TASK OBJECTIVE
Transcribe every entry precisely, omitting nothing.
(Beginning of PROVIDED RECORDS)
(** ** Reading fields *)

Definition parse_integer (range : Range) (value : FlatJsonValue) : option Z :=
  match fv_kind value with
  | NumberKind =>
      if str_empty (fv_text value) then None
      else match from_chars range (list_ascii_of_string (fv_text value)) with
           | Some (x, []) => Some x
           | _ => None
           end
  | _ => None
  end.

Definition require_string (json : FlatJsonResult) (key : string) : option string :=
  match fr_fields json !! key with
  | Some (mkValue text StringKind) => Some text
  | _ => None
  end.

Definition require_boolean (json : FlatJsonResult) (key : string) : bool :=
  match fr_fields json !! key with
  | Some (mkValue _ BooleanKind) => true
  | _ => false
  end.

Definition require_bool (json : FlatJsonResult) (key : string) (expected : bool) : bool :=
  match fr_fields json !! key with
  | Some (mkValue text BooleanKind) => text =s (if expected then "true" else "false")
  | _ => false
  end.

Definition require_integer (json : FlatJsonResult) (range : Range) (key : string) : option Z :=
  value ← fr_fields json !! key; parse_integer range value.

Definition require_bool_value (json : FlatJsonResult) (key : string) : option bool :=
  match fr_fields json !! key with
  | Some (mkValue text BooleanKind) => Some (text =s "true")
  | _ => None
  end.

(** ** The evidence digests *)

(** [std::ostream] prints a signed integer in decimal and a [bool] as a digit. *)
Definition print_integer (x : Z) : string :=
  string_of_list_ascii (if x <? 0 then "-"%char :: to_string (- x) else to_string x).

Definition print_bool (b : bool) : string := if b then "1" else "0".

(** What the digest of the last good sample covers. *)
Definition last_good_text (r : C2ClearanceReceipt) : string :=
  String.concat EmptyString [
    "c2-last-good-v1";
    "|case="; cr_case_name r;
    "|stage="; cr_last_good_stage r;
    "|pid="; print_integer (cr_root_process_id r);
    "|luid_high="; print_integer (cr_adapter_luid_high r);
    "|luid_low="; print_integer (cr_adapter_luid_low r);
    "|sample_ms="; print_integer (cr_last_sample_monotonic_milliseconds r);
    "|wddm_budget="; print_integer (cr_last_sample_wddm_local_budget_bytes r);
    "|wddm_usage="; print_integer (cr_last_sample_wddm_local_usage_bytes r);
    "|process_source="; cr_process_wddm_source r;
    "|process_ms="; print_integer (cr_process_wddm_sample_monotonic_milliseconds r);
    "|process_current="; print_integer (cr_process_wddm_current_bytes r);
    "|process_peak="; print_integer (cr_process_wddm_peak_bytes r);
    "|host_ms="; print_integer (cr_last_host_sample_monotonic_milliseconds r);
    "|host_memory_available="; print_integer (cr_last_host_memory_available_bytes r);
    "|host_commit_available="; print_integer (cr_last_host_commit_available_bytes r);
    "|thermal_ms="; print_integer (cr_last_thermal_sample_monotonic_milliseconds r);
    "|temperature="; print_integer (cr_last_gpu_temperature_celsius r);
    "|slowdown="; print_integer (cr_last_gpu_slowdown_celsius r);
    "|thermal_throttling="; print_bool (cr_last_gpu_thermal_throttling r);
    "|power_brake="; print_bool (cr_last_gpu_power_brake_slowdown r);
    "|wddm_available="; print_bool (cr_last_wddm_available r);
    "|process_available="; print_bool (cr_last_process_wddm_available r);
    "|host_available="; print_bool (cr_last_host_available r);
    "|thermal_available="; print_bool (cr_last_thermal_available r);
    "|heartbeat="; print_integer (cr_heartbeat_count r)].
(End of PROVIDED RECORDS)
ANSWER
(** ** Reading fields *)

Definition parse_integer (range : Range) (value : FlatJsonValue) : option Z :=
  match fv_kind value with
  | NumberKind =>
      if str_empty (fv_text value) then None
      else match from_chars range (list_ascii_of_string (fv_text value)) with
           | Some (x, []) => Some x
           | _ => None
           end
  | _ => None
  end.

Definition require_string (json : FlatJsonResult) (key : string) : option string :=
  match fr_fields json !! key with
  | Some (mkValue text StringKind) => Some text
  | _ => None
  end.

Definition require_boolean (json : FlatJsonResult) (key : string) : bool :=
  match fr_fields json !! key with
  | Some (mkValue _ BooleanKind) => true
  | _ => false
  end.

Definition require_bool (json : FlatJsonResult) (key : string) (expected : bool) : bool :=
  match fr_fields json !! key with
  | Some (mkValue text BooleanKind) => text =s (if expected then "true" else "false")
  | _ => false
  end.

Definition require_integer (json : FlatJsonResult) (range : Range) (key : string) : option Z :=
  value ← fr_fields json !! key; parse_integer range value.

Definition require_bool_value (json : FlatJsonResult) (key : string) : option bool :=
  match fr_fields json !! key with
  | Some (mkValue text BooleanKind) => Some (text =s "true")
  | _ => None
  end.

(** ** The evidence digests *)

(** [std::ostream] prints a signed integer in decimal and a [bool] as a digit. *)
Definition print_integer (x : Z) : string :=
  string_of_list_ascii (if x <? 0 then "-"%char :: to_string (- x) else to_string x).

Definition print_bool (b : bool) : string := if b then "1" else "0".

(** What the digest of the last good sample covers. *)
Definition last_good_text (r : C2ClearanceReceipt) : string :=
  String.concat EmptyString [
    "c2-last-good-v1";
    "|case="; cr_case_name r;
    "|stage="; cr_last_good_stage r;
    "|pid="; print_integer (cr_root_process_id r);
    "|luid_high="; print_integer (cr_adapter_luid_high r);
    "|luid_low="; print_integer (cr_adapter_luid_low r);
    "|sample_ms="; print_integer (cr_last_sample_monotonic_milliseconds r);
    "|wddm_budget="; print_integer (cr_last_sample_wddm_local_budget_bytes r);
    "|wddm_usage="; print_integer (cr_last_sample_wddm_local_usage_bytes r);
    "|process_source="; cr_process_wddm_source r;
    "|process_ms="; print_integer (cr_process_wddm_sample_monotonic_milliseconds r);
    "|process_current="; print_integer (cr_process_wddm_current_bytes r);
    "|process_peak="; print_integer (cr_process_wddm_peak_bytes r);
    "|host_ms="; print_integer (cr_last_host_sample_monotonic_milliseconds r);
    "|host_memory_available="; print_integer (cr_last_host_memory_available_bytes r);
    "|host_commit_available="; print_integer (cr_last_host_commit_available_bytes r);
    "|thermal_ms="; print_integer (cr_last_thermal_sample_monotonic_milliseconds r);
    "|temperature="; print_integer (cr_last_gpu_temperature_celsius r);
    "|slowdown="; print_integer (cr_last_gpu_slowdown_celsius r);
    "|thermal_throttling="; print_bool (cr_last_gpu_thermal_throttling r);
    "|power_brake="; print_bool (cr_last_gpu_power_brake_slowdown r);
    "|wddm_available="; print_bool (cr_last_wddm_available r);
    "|process_available="; print_bool (cr_last_process_wddm_available r);
    "|host_available="; print_bool (cr_last_host_available r);
    "|thermal_available="; print_bool (cr_last_thermal_available r);
    "|heartbeat="; print_integer (cr_heartbeat_count r)].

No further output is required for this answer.